Nine lives changed by one year …

Physics graduates who studied on the Foundation Year, from back row, left to right: Nicholas Clarke, Terri Mozley, Corrie Lencz, Adam Smith, Nicholas Howlett, Daniel Amos.

A former car mechanic and a call centre worker are among nine physics graduates who will share a very special celebration today (Wednesday 21 July at 2.30pm).

The students - who originally did not hold the right qualifications to study at Sussex - are all graduating with top degrees and unforgettable friendships: something they ascribe to the Foundation Year course they all took as the route to a physics degree at Sussex.

One Graduation guest who is joining them is their former Visiting Lecturer Rodney Jory, a retired Australian physicist, who is taking time out from summer globe-trotting to see his former students graduate.

Dr Jory taught the students on the physics Foundation Year -  a preparation year designed to bring students who want to study physics up to degree standard in the basic science and mathematics required for the course. His teaching methods and interest in their lives earned him the respect and affection of all the students on the course, as did course convenor Dr Lesley Onuora, who oversees the Foundation Year.

The students formed an extraordinarily close bond during their five years of study - and achieved phenomenal successes that have subsequently changed the course of their lives.

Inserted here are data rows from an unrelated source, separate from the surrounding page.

(** [interfaces[ifid].iftype], of an index that nobody checks. *)
Definition iftype_of (ifid : Z) : M Z :=
  if bool_decide (ifid < WLFC_MAX_IFNUM) then getd (interfaces ifid) d_iftype else lift None.

Definition _dhd_wlfc_mac_table_update (value : list Z) (type : Z) : M Z :=
  handle ← lift (at_ value 0); ifid ← lift (at_ value 1); ea ← lift (_ ← at_ value 7; Some (drop 2 value));
  let table_index := WLFC_MAC_DESC_GET_LOOKUP_INDEX handle in
  _ ← _dhd_wlfc_remove_requested_entry table_index;
  _ ← (if bool_decide (type = WLFC_CTL_TYPE_MACDESC_ADD) then
         existing_index ← _dhd_wlfc_find_mac_desc_id_from_mac (Some ea);
         _ ← (if bool_decide (existing_index ≠ WLFC_MAC_DESC_ID_INVALID) && bool_decide (existing_index ≠ table_index) then
                d ← getd existing_index id;
                if d_occupied d then
                  _ ← _dhd_wlfc_mac_entry_update existing_index eWLFC_MAC_ENTRY_ACTION_DEL (d_interface_id d) (d_iftype d) None
                        (Some (_dhd_wlfc_entrypkt_fn existing_index)); mret tt
                else mret tt
              else mret tt);
         occ ← getd table_index d_occupied;
         if (occ : bool) then mret tt
         else
           _ ← modd table_index (set_d_mac_handle handle);
           iftype ← iftype_of ifid;
           _ ← _dhd_wlfc_mac_entry_update table_index eWLFC_MAC_ENTRY_ACTION_ADD ifid iftype (Some ea) None; mret tt
       else mret tt);
  _ ← (if bool_decide (type = WLFC_CTL_TYPE_MACDESC_DEL) then
         occ ← getd table_index d_occupied;
         if (occ : bool) then
           iftype ← iftype_of ifid;
           _ ← _dhd_wlfc_mac_entry_update table_index eWLFC_MAC_ENTRY_ACTION_DEL ifid iftype (Some ea)
                 (Some (_dhd_wlfc_entrypkt_fn table_index)); mret tt
         else mret tt
       else mret tt);
  mret BCME_OK.

(** ** Open and closed, and requests *)

(** [for (i = 0; i < AC_COUNT; i++)] *)
Fixpoint pending_checks (acs : list Z) (e : Z) : M unit :=
  match acs with
  | [] => mret tt
  | ac :: acs => _ ← _dhd_wlfc_traffic_pending_check cfg env e ac; pending_checks acs e
  end.

Definition _dhd_wlfc_psmode_update (value : list Z) (type : Z) : M Z :=
  handle ← lift (at_ value 0);
  let desc := WLFC_MAC_DESC_GET_LOOKUP_INDEX handle in
  occ ← getd desc d_occupied;
  _ ← (if (occ : bool) then
         _ ← modd desc (set_d_release_count no_release);
         if bool_decide (type = WLFC_CTL_TYPE_MAC_OPEN) then
           _ ← modd desc (set_d_state WLFC_STATE_OPEN);
           _ ← modd desc (set_d_ac_bitmap 255);
           _ ← modd desc (set_d_requested_credit 0);
           _ ← modd desc (set_d_requested_packet 0);
           _dhd_wlfc_remove_requested_entry desc
         else
           _ ← modd desc (set_d_state WLFC_STATE_CLOSE);
           pending_checks (seqZ 0 AC_COUNT) desc
       else mret tt);
  mret BCME_OK.

(** The counts that are cleared are those of interface 0. *)
Definition _dhd_wlfc_interface_update (value : list Z) (type : Z) : M Z :=
  if_id ← lift (at_ value 0);
  _ ← (if bool_decide (if_id < WLFC_MAX_IFNUM) then
         occ ← getd (interfaces if_id) d_occupied;
         if (occ : bool) then
           _ ← modd (interfaces 0) (set_d_release_count no_release);
           modd (interfaces if_id)
             (set_d_state (if bool_decide (type = WLFC_CTL_TYPE_INTERFACE_OPEN) then WLFC_STATE_OPEN else WLFC_STATE_CLOSE))
         else mret tt
       else mret tt);
  mret BCME_OK.

Definition request (set : Z -> wlfc_mac_descriptor -> wlfc_mac_descriptor) (value : list Z) : M Z :=
  handle ← lift (at_ value 1); n ← lift (at_ value 0);
  let desc := WLFC_MAC_DESC_GET_LOOKUP_INDEX handle in
  occ ← getd desc d_occupied;
  _ ← (if (occ : bool) then
         _ ← modd desc (set n);
         bmp ← lift (at_ value 2);
         _ ← modd desc (set_d_ac_bitmap (Z.land bmp (Z.lnot (Z.shiftl 1 AC_COUNT))));
         _dhd_wlfc_add_requested_entry desc
       else mret tt);
  mret BCME_OK.
Definition _dhd_wlfc_credit_request : list Z -> M Z := request set_d_requested_credit.
Definition _dhd_wlfc_packet_request : list Z -> M Z := request set_d_requested_packet.

(** ** What became of packets *)

(** A suppressed packet was acknowledged after all, so that its status finds it
    in the afq. *)
Definition dhd_wlfc_suppressed_acked_update (hslot prec hcnt : Z) : M Z :=
  let e := Z.min hslot other in
  h ← gets s_h; m ← gets s_p; pq ← getd e d_psq;
  '(p, _, h, pq) ← lift (deque_counter (h2dtags m) h pq (Z.shiftl prec 1 + 1) hcnt);
  match p with
  | None => mret BCME_ERROR
  | Some x =>
      _ ← modify (set_h h); _ ← modd e (set_d_psq pq);
      i ← pkt_if x; _ ← add_in_q i prec (-1); _ ← add_per_ac prec (-1);
      _ ← enque_afq x;
      n ← getd e d_transit_count; _ ← modd e (set_d_transit_count (n + 1));
      mret BCME_OK
  end.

All the students had a keen interest in science but had either failed to make the grade in their A-levels or had little or no prior experience of higher education. After five years of hard work, the support of their lecturers and thanks to a remarkable bonding experience, the nine will each graduate with an MPhys degree (higher than an ordinary BSc degree), with a record number going on to top-flight doctoral degrees in physics at Sussex and around the UK.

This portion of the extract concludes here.